Saved data entries:
(* ===== verification/OpenNursery.v ===== *)
(** [Nursery.h]: nurseries that are opened by code rather than by a block,
    [openNursery()] and [UnsafeNursery::close()].

    [openNursery(ptr)] runs a [BackreferencedNursery], which sets the user's pointer
    to itself and clears it when its last task ends: it overrides the virtual
    [continuation()].  An operation of Nursery.v that gets to call [continuation()] is
    therefore written again, on the pair of the nursery and the pointer ([bn_...]); the
    others are lifted ([on_base]).  [bn_step_base] says that the nursery inside
    cannot tell the difference, which makes the theorems of Nursery.v hold of it. *)
From S2P Require Import Nursery.

Local Open Scope Z_scope.

(** The nursery, and whether the user's pointer points to it. *)
Record backreferenced := BN { base : nursery; backref_ : bool }.
Implicit Types (b : backreferenced) (n : nursery) (p a : loc).

Definition on_base (f : nursery -> res nursery) b : res backreferenced :=
  n ← f (base b); Ok (BN n (backref_ b)).

(** [BackreferencedNursery::continuation(p)] *)
Definition bn_continuation p b : res backreferenced :=
  let b := if (taskCount_ (base b) =? 1) && (pendingTaskCount_ (base b) =? 0) then BN (base b) false else b in
  on_base (continuation (Some p)) b.

Section Sync.
Context (sync : loc -> bool).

● **What the task requires**:
Restate word for word the lines above, beginning with the one that contains "From S2P Require Import Nursery." and ending with the last line.

● **Written solution**:
From S2P Require Import Nursery.

Local Open Scope Z_scope.

(** The nursery, and whether the user's pointer points to it. *)
Record backreferenced := BN { base : nursery; backref_ : bool }.
Implicit Types (b : backreferenced) (n : nursery) (p a : loc).

Definition on_base (f : nursery -> res nursery) b : res backreferenced :=
  n ← f (base b); Ok (BN n (backref_ b)).

(** [BackreferencedNursery::continuation(p)] *)
Definition bn_continuation p b : res backreferenced :=
  let b := if (taskCount_ (base b) =? 1) && (pendingTaskCount_ (base b) =? 0) then BN (base b) false else b in
  on_base (continuation (Some p)) b.

Section Sync.
Context (sync : loc -> bool).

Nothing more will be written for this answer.